La colonización de África fue una de las mayores canalladas perpetradas por las potencias europeas durante la era contemporánea; pero el proceso de descolonización –por cierto que sería España, a pesar de su escasa presencia en el África subsahariana, una de las últimas potencias en retirarse (Guinea Ecuatorial, 1967)- no le fue a la zaga en cuanto a mal hacer y falta de solidaridad.
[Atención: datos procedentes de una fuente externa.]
(** ** Line numbers past the end of the file *)

(** X16: [readLineAt(n)] for [n] past the last line of a fault-free file.
    On a session closed by the end of the stream it throws the "not open"
    error and changes nothing (no restart is made). On an open session it
    returns [null] when [n] is N+1, and for a larger [n] the skip meets the
    end and the read that follows throws the "not open" error; either way
    the session is left closed with the counter at N. *)
Theorem readLineAt_past_the_end (ls : list string)
    (this : EnhancedLineReader.t) (n : Z) :
  consistent ls this ->
  Z.of_nat (length ls) < n ->
  (released (EnhancedLineReader.super this) ->
   EnhancedLineReader.readLineAt n this = (Throw NotOpen, this))
  /\ (opened (drop (Z.to_nat (EnhancedLineReader.linePointer this)) ls)
        (EnhancedLineReader.super this) ->
      exists this',
        EnhancedLineReader.readLineAt n this
        = (if n =? Z.of_nat (length ls) + 1 then Normal None
           else Throw NotOpen, this')
        /\ EnhancedLineReader.isEOF this' = true
        /\ EnhancedLineReader.getCurrentLineNumber this' = Z.of_nat (length ls)
        /\ consistent ls this').
Proof.
  intros Hcons Hn. pose proof Hcons as (_ & Hcache & Hp & _).
  assert (EnhancedLineReader.cache this !! n = None) as Hmiss.
  { destruct (EnhancedLineReader.cache this !! n) as [v|] eqn:E; [|reflexivity].
    destruct (Hcache n v E) as (_ & Hl). apply lookup_lt_Some in Hl. lia. }
  assert (forall r, EnhancedLineReader.readLineAt n this = r ->
            r = (await _ := (fun this =>
                               EnhancedLineReader.skipLines
                                 (n - EnhancedLineReader.linePointer this - 1)
                                 this) in
                 await line := EnhancedLineReader.readLine in
                 match line with
                 | Some l => fun this =>
                     (Normal line,
                      EnhancedLineReader.manageCache
                        (EnhancedLineReader.cache_set n l this))
                 | None => ret line
                 end) this) as Hbody.
  { intros r <-. unfold EnhancedLineReader.readLineAt.
    destruct (Z.ltb_spec n 1) as [?|_]; [lia|]. rewrite Hmiss.
    unfold bind at 1. cbv beta.
    destruct (Z.leb_spec n (EnhancedLineReader.linePointer this)) as [?|_];
      [lia|reflexivity]. }
  split.
  - intros Hrel. rewrite (Hbody _ eq_refl).
    unfold bind, EnhancedLineReader.skipLines, skipLines_of.
    pose proof (skipLines_loop_released
                  (Z.to_nat (n - EnhancedLineReader.linePointer this - 1)) 0
                  this Hrel) as Hsame.
    destruct (skipLines_loop EnhancedLineReader.readLine _ 0 this)
      as [[result|e] this1] eqn:Hskip; simpl in Hsame; subst this1.
    + now rewrite (readLine_indexed_released this Hrel).
    + destruct (Z.to_nat (n - EnhancedLineReader.linePointer this - 1));
        [discriminate|].
      simpl in Hskip. unfold bind in Hskip.
      rewrite (readLine_indexed_released this Hrel) in Hskip.
      injection Hskip as <-. reflexivity.
  - intros Hop.
    destruct (EnhancedLineReader.readLineAt n this) as [c this'] eqn:E.
    pose proof (Hbody _ eq_refl) as Hr. clear Hbody E.
    unfold bind, EnhancedLineReader.skipLines, skipLines_of in Hr.
    set (n0 := Z.to_nat (n - EnhancedLineReader.linePointer this - 1)) in Hr.
    destruct (skipLines_loop_indexed ls n0 this 0 Hcons Hop)
      as (result & this1 & Hskip & Hcons1 & Hle & Hgt).
    rewrite Hskip in Hr.
    assert (forall that : EnhancedLineReader.t,
               consistent ls that ->
               released (EnhancedLineReader.super that) ->
               EnhancedLineReader.isEOF that = true
               /\ EnhancedLineReader.getCurrentLineNumber that
                  = Z.of_nat (length ls)
               /\ consistent ls that) as Hclosed.
    { intros that Hc Hrel. pose proof Hrel as (Hrl & Hcl & _).
      split; [exact Hcl|]. split; [|exact Hc].
      destruct Hc as (_ & _ & _ & [(Hrl' & _)|(_ & HpN)]);
        [congruence|exact HpN]. }
    destruct (Z.eqb_spec n (Z.of_nat (length ls) + 1)) as [Hnext|Hfar].
    + destruct Hle as (Hp1 & Hop1); [lia|].
      assert (ls !! Z.to_nat (EnhancedLineReader.linePointer this1) = None)
        as Hl by (apply lookup_ge_None; lia).
      destruct (readLine_indexed_end ls this1 Hcons1 Hop1 Hl)
        as (this2 & Hread & Hcons2 & Hrel2).
      rewrite Hread in Hr. injection Hr as -> ->.
      exists this2. split; [reflexivity|]. now apply Hclosed.
    + assert (released (EnhancedLineReader.super this1)) as Hrel1
          by (apply Hgt; lia).
      rewrite (readLine_indexed_released this1 Hrel1) in Hr.
      injection Hr as -> ->.
      exists this1. split; [reflexivity|]. now apply Hclosed.
Qed.

Lemma readLineAt_past_the_end_witness :
  fst (EnhancedLineReader.readLineAt 6
         (snd (EnhancedLineReader.open
                 (EnhancedLineReader.constructor (map Line TEST_LINES) None))))
  = Normal None
  /\ fst (EnhancedLineReader.readLineAt 7
            (snd (EnhancedLineReader.open
                    (EnhancedLineReader.constructor (map Line TEST_LINES)
                       None))))
     = Throw NotOpen.
Proof.
  split.
  - destruct (proj2 (readLineAt_past_the_end TEST_LINES _ 6
                       (consistent_fresh TEST_LINES None) ltac:(simpl; lia))
                ltac:(repeat split)) as (this' & -> & _).
    reflexivity.
  - destruct (proj2 (readLineAt_past_the_end TEST_LINES _ 7
                       (consistent_fresh TEST_LINES None) ltac:(simpl; lia))
                ltac:(repeat split)) as (this' & -> & _).
    reflexivity.
Defined.

(** ** What a cache miss does *)

Lemma restart_step_fields (this : EnhancedLineReader.t) :
  EnhancedLineReader.cache
    (snd ((await _ := EnhancedLineReader.restart in
           fun this => (Normal tt, EnhancedLineReader.set_linePointer 0 this))
            this))
  = EnhancedLineReader.cache this
  /\ EnhancedLineReader.cacheSize
       (snd ((await _ := EnhancedLineReader.restart in
              fun this => (Normal tt, EnhancedLineReader.set_linePointer 0 this))
               this))
     = EnhancedLineReader.cacheSize this.
Proof.
  unfold bind, EnhancedLineReader.restart, EnhancedLineReader.inherited.
  destruct (LineReader.restart (EnhancedLineReader.super this))
    as [[[]|e] base]; split; reflexivity.
Qed.

(** The steps of [readLineAt(n)] on a consistent session that has not cached
    line [n]: the session [start] it seeks from (after the restart, if the
    line is at or behind the pointer), the skip, and the read. *)
Lemma readLineAt_trace (ls : list string) (n : Z)
    (this : EnhancedLineReader.t) :
  consistent ls this ->
  1 <= n ->
  EnhancedLineReader.cache this !! n = None ->
  exists start : EnhancedLineReader.t,
    consistent ls start
    /\ EnhancedLineReader.cache start = EnhancedLineReader.cache this
    /\ EnhancedLineReader.cacheSize start = EnhancedLineReader.cacheSize this
    /\ (start = this \/ EnhancedLineReader.linePointer start = 0)
    /\ (Z.of_nat (length ls) < n ->
        snd (EnhancedLineReader.readLineAt n this)
        = snd (EnhancedLineReader.readLine
                 (snd (skipLines_loop EnhancedLineReader.readLine
                         (Z.to_nat
                            (n - EnhancedLineReader.linePointer start - 1))
                         0 start))))
    /\ (n <= Z.of_nat (length ls) ->
        exists (l : string) (this2 : EnhancedLineReader.t),
          EnhancedLineReader.readLine
            (snd (skipLines_loop EnhancedLineReader.readLine
                    (Z.to_nat (n - EnhancedLineReader.linePointer start - 1))
                    0 start))
          = (Normal (Some l), this2)
          /\ ls !! Z.to_nat (n - 1) = Some l
          /\ EnhancedLineReader.linePointer this2 = n
          /\ opened (drop (Z.to_nat n) ls) (EnhancedLineReader.super this2)
          /\ EnhancedLineReader.readLineAt n this
             = (Normal (Some l),
                EnhancedLineReader.manageCache
                  (EnhancedLineReader.cache_set n l this2))).
Proof.
  intros Hcons Hn Hmiss.
  assert (exists start,
             consistent ls start
             /\ EnhancedLineReader.cache start = EnhancedLineReader.cache this
             /\ EnhancedLineReader.cacheSize start
                = EnhancedLineReader.cacheSize this
             /\ (start = this \/ EnhancedLineReader.linePointer start = 0)
             /\ EnhancedLineReader.linePointer start < n
             /\ EnhancedLineReader.readLineAt n this
                = (await _ := (fun this =>
                                 EnhancedLineReader.skipLines
                                   (n - EnhancedLineReader.linePointer this - 1)
                                   this) in
                   await line := EnhancedLineReader.readLine in
                   match line with
                   | Some l => fun this =>
                       (Normal line,
                        EnhancedLineReader.manageCache
                          (EnhancedLineReader.cache_set n l this))
                   | None => ret line
                   end) start)
    as (start & Hcons1 & Hc & Hcs & Hwhich & Hp1 & Hbody).
  { unfold EnhancedLineReader.readLineAt.
    destruct (Z.ltb_spec n 1) as [?|_]; [lia|]. rewrite Hmiss.
    unfold bind at 1. cbv beta.
    destruct (Z.leb_spec n (EnhancedLineReader.linePointer this)) as [Hback|Hfwd].
    - destruct (restart_step_fields this) as (Hc & Hcs).
      destruct (restart_consistent ls this Hcons)
        as (start & Hrestart & Hcons1 & Hp1 & _).
      rewrite Hrestart in Hc, Hcs |- *. simpl in Hc, Hcs.
      exists start. split; [exact Hcons1|]. split; [exact Hc|].
      split; [exact Hcs|]. split; [now right|]. split; [lia|reflexivity].
    - exists this. split; [exact Hcons|]. split; [reflexivity|].
      split; [reflexivity|]. split; [now left|]. split; [lia|reflexivity]. }
  exists start. split; [exact Hcons1|]. split; [exact Hc|].
  split; [exact Hcs|]. split; [exact Hwhich|].
  rewrite Hbody. clear Hbody.
  unfold bind, EnhancedLineReader.skipLines, skipLines_of.
  set (n0 := Z.to_nat (n - EnhancedLineReader.linePointer start - 1)).
  pose proof Hcons1 as (_ & _ & Hp & [Hop|(Hrel & HpN)]).
  - destruct (skipLines_loop_indexed ls n0 start 0 Hcons1 Hop)
      as (result & this1 & Hskip & Hcons2 & Hle & Hgt).
    rewrite Hskip. simpl snd. split.
    + intros Hpast.
      destruct (Z_le_gt_dec (EnhancedLineReader.linePointer start + Z.of_nat n0)
                  (Z.of_nat (length ls))) as [Hfit|Hover].
      * destruct (Hle Hfit) as (Hp2 & Hop2).
        assert (ls !! Z.to_nat (EnhancedLineReader.linePointer this1) = None)
          as Hl by (apply lookup_ge_None; lia).
        destruct (readLine_indexed_end ls this1 Hcons2 Hop2 Hl)
          as (this2 & -> & _).
        reflexivity.
      * now rewrite (readLine_indexed_released this1 (Hgt ltac:(lia))).
    + intros Hin. destruct Hle as (Hp2 & Hop2); [lia|].
      assert (EnhancedLineReader.linePointer this1 = n - 1) as Hp2' by lia.
      assert (is_Some (ls !! Z.to_nat (n - 1))) as [l Hl]
          by (apply lookup_lt_is_Some; lia).
      rewrite <- Hp2' in Hl.
      destruct (readLine_indexed_some ls this1 l Hcons2 Hop2 Hl)
        as (this2 & Hread & _ & Hp3 & Hop3).
      exists l, this2. rewrite Hread. split; [reflexivity|].
      split; [rewrite <- Hp2'; exact Hl|]. split; [lia|].
      split; [|reflexivity].
      replace n with (EnhancedLineReader.linePointer this2) at 1 by lia.
      exact Hop3.
  - pose proof (skipLines_loop_released n0 0 start Hrel) as Hsame.
    split; [|intros; lia]. intros _. rewrite Hsame.
    destruct (skipLines_loop EnhancedLineReader.readLine n0 0 start)
      as [[result|e] this1]; simpl in Hsame; subst this1;
      now rewrite (readLine_indexed_released start Hrel).
Qed.
(** * Raft core: cluster configurations and log slices

    A shallow embedding of the value types of the Raft core header
    (clustering/generic/raft_core.hpp): [raft_config_t],
    [raft_complex_config_t], [raft_log_entry_t], [raft_log_t] and the timing
    constants of [raft_member_t], followed by the properties of their
    methods.

    Conventions.
    - [uint64_t] and [size_t] values are integers of [Z]; every arithmetic
      operation of the source is followed by its reduction modulo 2^64.
    - [std::set<machine_id_t>] is a [gset]; [machine_id_t] itself is a
      parameter (the header only needs its equality and its order).
    - A failed [guarantee] and an out-of-range container access are results
      of their own, see [result]. *)

From Stdlib Require Import ZArith Lia String.
From stdpp Require Import base decidable countable strings gmap fin_sets list.

#[local] Set Warnings "-clear-no-such-hyp".

Local Open Scope Z_scope.

(** ** Machine integers *)

Module Uint64.

Definition modulus : Z := 2 ^ 64.
Definition max : Z := modulus - 1.

Definition wrap (z : Z) : Z := z mod modulus.

Definition add (a b : Z) : Z := wrap (a + b).
Definition sub (a b : Z) : Z := wrap (a - b).
Definition mul (a b : Z) : Z := wrap (a * b).

(** A result of [size()]: the conversion of a length to [size_t]. *)
Definition of_nat (n : nat) : Z := wrap (Z.of_nat n).

Definition in_range (z : Z) : Prop := 0 <= z <= max.

End Uint64.

(** ** Results of code that may stop on a [guarantee] *)

Inductive result (A : Type) : Type :=
  | Ok (a : A)
  | GuaranteeFailed (msg : string)
  | OutOfBounds.
(** [fromisoformat] reads back what [isoformat] wrote. *)
Lemma fromisoformat_isoformat t :
  valid t = true -> fromisoformat (isoformat t) = Some t.
Proof.
  intros Hv. pose proof Hv as Hv'. revert Hv'.
  rewrite valid_iff, check_date_fields_iff.
  intros ((Hy & Hm & Hd) & Hh & Hmi & Hs & Hus).
  pose proof (days_in_month_le_31 (year t) (month t) Hm).
  unfold isoformat, fromisoformat.
  rewrite !(append_one _ (zfill _ _ +:+ _)).
  repeat (rewrite read_digits_zfill by (simpl; lia); cbn [mbind option_bind expect];
          rewrite ?Ascii.eqb_refl; cbn [mbind option_bind]).
  rewrite read_fraction_fraction by assumption. cbn [mbind option_bind].
  replace (mkDatetime _ _ _ _ _ _ _) with t by (destruct t; simpl; f_equal; lia).
  rewrite Hv. reflexivity.
Qed.

Lemma isoformat_inj a b :
  valid a = true -> valid b = true -> isoformat a = isoformat b -> a = b.
Proof.
  intros Ha Hb Heq.
  assert (H : Some a = Some b)
    by (rewrite <- (fromisoformat_isoformat a Ha), <- (fromisoformat_isoformat b Hb), Heq;
        reflexivity).
  congruence.
Qed.

Lemma memcmp_refl a : memcmp a a = Eq.
Proof. induction a as [|x a IH]; simpl; [reflexivity|]. rewrite Z.compare_refl. exact IH. Qed.

Lemma memcmp_lt_trans a b c :
  memcmp a b = Lt -> memcmp b c = Lt -> memcmp a c = Lt.
Proof.
  revert b c. induction a as [|x a IH]; intros [|y b] [|z c]; simpl; try discriminate;
    try reflexivity.
  destruct (Z.compare_spec (PyStr.Z_of_byte x) (PyStr.Z_of_byte y)) as [Hxy | Hxy | Hxy];
    destruct (Z.compare_spec (PyStr.Z_of_byte y) (PyStr.Z_of_byte z)) as [Hyz | Hyz | Hyz];
    try discriminate; intros H1 H2.
  - rewrite Hxy, Hyz, Z.compare_refl. eapply IH; eassumption.
  - rewrite Hxy. apply Z.compare_lt_iff in Hyz. rewrite Hyz. reflexivity.
  - rewrite <- Hyz. apply Z.compare_lt_iff in Hxy. rewrite Hxy. reflexivity.
  - assert (Hxz : PyStr.Z_of_byte x < PyStr.Z_of_byte z) by lia.
    apply Z.compare_lt_iff in Hxz. rewrite Hxz. reflexivity.
Qed.
(** * document-ocr: cache keys, input classification and the cache-first
      orchestrator

    A shallow embedding of the logic of
      - src/lib/file-utils.ts       (file hash, validators, classifier,
                                     multi-URL detector),
      - src/lib/query-client.ts     (query-key factory, base64 digest),
      - src/unnamed/part_001        (the zod schemas, imported by the other
                                     modules as ./validation-schemas),
      - src/lib/ocr-service.ts      (OCR client adapter),
      - src/hooks/use-ocr.ts        (cache key selection, mutation function).

    Conventions.
      - A JavaScript string is a sequence of UTF-16 code units.  It is
        modelled by [string], each [ascii] standing for one code unit in the
        range U+0000..U+00FF; [String.length] is the JS [length].  Code units
        above U+00FF are outside the model.
      - A JavaScript number that holds an integer is a [Z] (or an [N] when it
        cannot be negative); the 32-bit wrap-around of the bit operators is
        written out with [toInt32].
      - An exception is a value of [Error]; a function that can throw returns
        a [Completion].
      - The cache of the query client is a [gmap] from query keys to results;
        the external OCR endpoint is an oracle, and every request sent to it
        is appended to a log. *)

From Stdlib Require Import ZArith NArith Ascii String List Bool Lia.
From Stdlib.Strings Require Import Byte.
From stdpp Require Import base option list strings gmap.

Local Open Scope string_scope.
Local Open Scope Z_scope.

(** ** JavaScript string primitives *)

Module JS.

Definition code (c : ascii) : N := N_of_ascii c.

Definition in_range (lo hi : N) (c : ascii) : bool :=
  ((lo <=? code c) && (code c <=? hi))%N.

Definition is_upper (c : ascii) : bool := in_range 65 90 c.
Definition is_lower (c : ascii) : bool := in_range 97 122 c.
Definition is_digit (c : ascii) : bool := in_range 48 57 c.
Definition is_alpha (c : ascii) : bool := is_upper c || is_lower c.
Definition is_alnum (c : ascii) : bool := is_alpha c || is_digit c.

(** WhiteSpace and LineTerminator code units below U+0100: TAB, LF, VT, FF,
    CR, SP and NBSP.  This is the set removed by [trim] and matched by the
    regular-expression class [\s]. *)
Definition is_white (c : ascii) : bool :=
  in_range 9 13 c || (code c =? 32)%N || (code c =? 160)%N.

(** Character case conversion of [String.prototype.toLowerCase] on
    U+0000..U+00FF: A-Z and the Latin-1 capitals U+00C0..U+00DE (without the
    multiplication sign U+00D7) move up by 32. *)
Definition lower_char (c : ascii) : ascii :=
  if is_upper c || (in_range 192 222 c && negb (code c =? 215)%N)
  then ascii_of_N (code c + 32) else c.

Fixpoint toLowerCase (s : string) : string :=
  match s with
  | EmptyString => EmptyString
  | String c s' => String (lower_char c) (toLowerCase s')
  end.

Fixpoint trimStart (s : string) : string :=
  match s with
  | EmptyString => EmptyString
  | String c s' => if is_white c then trimStart s' else s
  end.

Fixpoint trimEnd (s : string) : string :=
  match s with
  | EmptyString => EmptyString
  | String c s' =>
      match trimEnd s' with
      | EmptyString => if is_white c then EmptyString else String c EmptyString
      | t => String c t
      end
  end.

Definition trim (s : string) : string := trimEnd (trimStart s).

Fixpoint startsWith (s p : string) : bool :=
  match p, s with
  | EmptyString, _ => true
  | String _ _, EmptyString => false
  | String a p', String b s' => Ascii.eqb a b && startsWith s' p'
  end.

Fixpoint includes (s p : string) : bool :=
  startsWith s p ||
  match s with
  | EmptyString => false
  | String _ s' => includes s' p
  end.

Fixpoint endsWith (s p : string) : bool :=
  match s with
  | EmptyString => String.eqb p EmptyString
  | String _ s' =>
      if (String.length p <? String.length s)%nat then endsWith s' p
      else String.eqb s p
  end.

(** [s.slice(start, end)]; [None] is an omitted [end]. *)
Definition slice (s : string) (start : Z) (end_ : option Z) : string :=
  let len := Z.of_nat (String.length s) in
  let clamp i := if i <? 0 then Z.max (len + i) 0 else Z.min i len in
  let from := clamp start in
  let to := clamp (default len end_) in
  substring (Z.to_nat from) (Z.to_nat (Z.max (to - from) 0)) s.

(** [s.split(sep)] for a one-character separator. *)
Fixpoint split (sep : ascii) (s : string) : list string :=
  match s with
  | EmptyString => [EmptyString]
  | String c s' =>
      if Ascii.eqb c sep then EmptyString :: split sep s'
      else match split sep s' with
           | [] => [String c EmptyString]
           | p :: ps => String c p :: ps
           end
  end.

(** Digits of [Number.prototype.toString(radix)], 2 <= radix <= 36. *)
Definition digit_char (d : N) : ascii :=
  default "0"%char (String.get (N.to_nat d) "0123456789abcdefghijklmnopqrstuvwxyz").

Fixpoint to_digits (fuel : nat) (radix n : N) (acc : string) : string :=
  match fuel with
  | O => acc
  | S fuel' =>
      let acc' := String (digit_char (n mod radix)) acc in
      if (n / radix =? 0)%N then acc' else to_digits fuel' radix (n / radix) acc'
  end.

(** [n.toString(radix)] for a non-negative integer [n] (below 10^21 for
    radix 10, where JavaScript switches to exponent notation).  A number
    below [2 ^ (log2 n + 1)] has at most [log2 n + 1] digits in any
    radix >= 2. *)
Definition toString (radix n : N) : string :=
  to_digits (S (N.to_nat (N.log2 n))) radix n EmptyString.

(** [ToInt32]: reduction to the signed 32-bit range. *)
Definition toInt32 (z : Z) : Z := (z + 2 ^ 31) mod 2 ^ 32 - 2 ^ 31.

(** [a << k] and [a & b] on numbers. *)
Definition shl (a k : Z) : Z := toInt32 (Z.shiftl (toInt32 a) (k mod 32)).
Definition band (a b : Z) : Z := toInt32 (Z.land (toInt32 a) (toInt32 b)).

End JS.

(** ** Regular expressions

    The regular expressions of the sources are interpreted by a backtracking
    matcher with the priorities of the ECMAScript pattern semantics: an
    alternative tries its left branch first, a quantifier is greedy, and an
    iteration of [*] that consumes nothing is rejected.  The matcher is
    written in continuation-passing style; the continuation receives the
    captures, the code unit just before the current position (for [\b] and
    [^]) and the rest of the input. *)

Module RegExp.
Import JS.

Inductive regex : Type :=
| Eps                              (* the empty pattern *)
| Chr (p : ascii -> bool)          (* one code unit of a class *)
| Seq (r1 r2 : regex)              (* r1 r2 *)
| Alt (r1 r2 : regex)              (* r1|r2 *)
| Star (r : regex)                 (* r*, greedy *)
| Group (i : nat) (r : regex)      (* capturing group number i *)
| WordB                            (* \b *)
| Bol                              (* ^, without the m flag *)
| Eol.                             (* $, without the m flag *)

Definition captures : Type := list (nat * string).
Lemma insertBeside_ids item targetId pos t :
  NoDup (ids t) → targetId ∈ ids t →
  ids (flat_map (insertBeside item targetId pos) t) ≡ₚ ids t ++ node_ids item.
Proof.
  revert t. apply (forest_ind_list (λ t,
    NoDup (ids t) → targetId ∈ ids t →
    ids (flat_map (insertBeside item targetId pos) t)
    ≡ₚ ids t ++ node_ids item)).
  - intros _ Hx. by apply not_elem_of_nil in Hx.
  - intros i l r IH. rewrite ids_leaf_cons.
    intros [Hi Hr]%NoDup_cons Ht. cbn [flat_map insertBeside].
    case_decide as Hit.
    + subst i. rewrite insertBeside_absent by done.
      destruct pos; cbn [app]; rewrite ?ids_cons, ?ids_leaf_cons.
      * rewrite (Permutation_app_comm (node_ids item)). done.
      * cbn [node_ids app]. f_equiv. apply Permutation_app_comm.
      * cbn [node_ids app]. f_equiv. apply Permutation_app_comm.
    + apply elem_of_cons in Ht as [->|Ht]; [done|].
      cbn [app]. rewrite ids_leaf_cons. cbn [app]. f_equiv. by apply IH.
  - intros i l cs r IHc IHr. rewrite ids_node_cons.
    intros [Hi [Hcs [Hd Hr]]%NoDup_app]%NoDup_cons Ht.
    rewrite elem_of_app in Hi. cbn [flat_map insertBeside].
    case_decide as Hit.
    + subst i. rewrite insertBeside_absent by tauto.
      destruct pos; cbn [app]; rewrite ?ids_cons, ?ids_node_cons.
      * rewrite (Permutation_app_comm (node_ids item)). reflexivity.
      * cbn [node_ids app]. f_equiv. rewrite <- app_assoc.
        rewrite (Permutation_app_comm (node_ids item)). reflexivity.
      * cbn [node_ids app]. f_equiv. rewrite <- app_assoc.
        rewrite (Permutation_app_comm (node_ids item)). reflexivity.
    + apply elem_of_cons in Ht as [->|[Ht|Ht]%elem_of_app]; [done| |].
      * destruct cs as [|y cs]; [by apply not_elem_of_nil in Ht|].
        cbn [app]. rewrite ids_node_cons. cbn [app]. f_equiv.
        rewrite IHc by done.
        rewrite (insertBeside_absent _ _ _ r) by (intros Hx; by destruct (Hd _ Ht)).
        apply perm_move.
      * assert (Hcs' : flat_map (insertBeside item targetId pos)
                        [mkItem i l (Some cs)] = [mkItem i l (Some cs)]).
        { apply insertBeside_absent. rewrite ids_node_cons.
          rewrite not_elem_of_cons, not_elem_of_app.
          split; [done|]. split; [|by intros ?%not_elem_of_nil].
          intros Hx. by destruct (Hd _ Hx). }
        cbn [flat_map insertBeside] in Hcs'. rewrite decide_False in Hcs' by done.
        rewrite app_nil_r in Hcs'. rewrite Hcs'.
        cbn [app]. rewrite ids_node_cons. cbn [app]. f_equiv.
        rewrite IHr by done. by rewrite app_assoc.
Qed.

Lemma insertItemInTree_ids_perm tree item targetId position :
  NoDup (ids tree) → targetId ∈ ids tree →
  ids (insertItemInTree tree item targetId position)
  ≡ₚ ids tree ++ node_ids item.
Proof.
  intros Hnd Ht. destruct position; cbn [insertItemInTree];
    auto using insertInside_ids, insertBeside_ids.
Qed.

(** X4: inserting at a target that is in a tree with distinct ids adds the
    ids of the inserted node, and nothing else, to the ids of the tree, for
    each of the three relations. *)
Theorem insertItemInTree_adds_ids (tree : list MenuItem) (item : MenuItem)
    (targetId : string) (position : Position) :
  NoDup (ids tree) → targetId ∈ ids tree →
  ids (insertItemInTree tree item targetId position)
  ≡ₚ ids tree ++ node_ids item.
Proof.
  intros Hnd Ht. destruct position; cbn [insertItemInTree].
  - by apply insertBeside_ids.
  - by apply insertBeside_ids.
  - by apply insertInside_ids.
Qed.

Lemma insertItemInTree_adds_ids_witness :
  ids (insertItemInTree nested_then_root (leaf "x" "X") "a1" before)
  ≡ₚ ids nested_then_root ++ node_ids (leaf "x" "X").
Proof.
  apply insertItemInTree_adds_ids.
  - apply (bool_decide_unpack _). vm_compute. exact I.
  - apply (bool_decide_unpack _). vm_compute. exact I.
Defined.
Muchos de los grandes tiranos que dominaron en los nuevos países – Idi Amin, Daniel Moi, Bokassa, Macías etc.- contaban con la anuencia de las naciones que antes los habían colonizado y, sobre todo, con el beneplácito de las multinacionales que fueron estableciéndose al amparo de gobiernos corruptos e incapaces. Se implantó un círculo vicioso que empobreció aún más a un continente víctima de grandes hambrunas, anclado todavía en un sistema tribal en el que se observan incongruencias tales como que individuos que parcialmente viven según los usos de la Edad del Hierro aspiren a tener un teléfono móvil para comunicarse con el vecino de choza, aunque aún ignoren las más elementales medidas de higiene.

No hay naciones ni pueblos, sino mercados. Volvemos la vista a África –dejando a un lado los safaris fotográficos y los amenos reportajes sobre su flora y su fauna- como los que se acuerdan de santa Bárbara: sólo cuando truena. Y África no sólo truena cuando hay masacres y guerras étnicas, el continente también ruge a través de esos focos de erupción que, de vez en cuando, expulsan sus cenizas de destrucción y muerte. El ébola es uno de ellos. No es –o quizá sí para algunos- el trasunto de una plaga bíblica, sino la prueba más clara de nuestro propio egoísmo, de nuestra miopía. El 80% de su población es pobre y, por lo tanto, un mal mercado. Interesa la explotación de sus recursos, pero no importan nada los que, pagados con salarios de miseria, los arrancan de la tierra.

¿Cómo, con esta mentalidad hipócrita y egoísta, podría interesar a las multinacionales farmacéuticas el desarrollo de una vacuna y un tratamiento adecuados para combatir un mal que aqueja a decenas de miles de pobres? La respuesta es: nada; no podrían pagarlos. Hasta ahora ha sido “su problema”, no el nuestro. Ellos son insolventes y nosotros –insisto: hasta ahora- no los hemos necesitado. ¡Que inventen ellos!

La advertencia de la OMS sobre el temor a que el ébola pueda empezar a extenderse en progresión geométrica de aquí a unos meses sobre el continente africano, no ha hecho temblar las conciencias, sino que ha movido los resortes que actúan sobre nuestro instinto de conservación. Somos culpables de haber globalizado los mercados, pero no la riqueza. Y ahora, como un búmeran letal, esa falta de empatía y solidaridad con los que casi nada tienen planea sobre nuestras cabezas.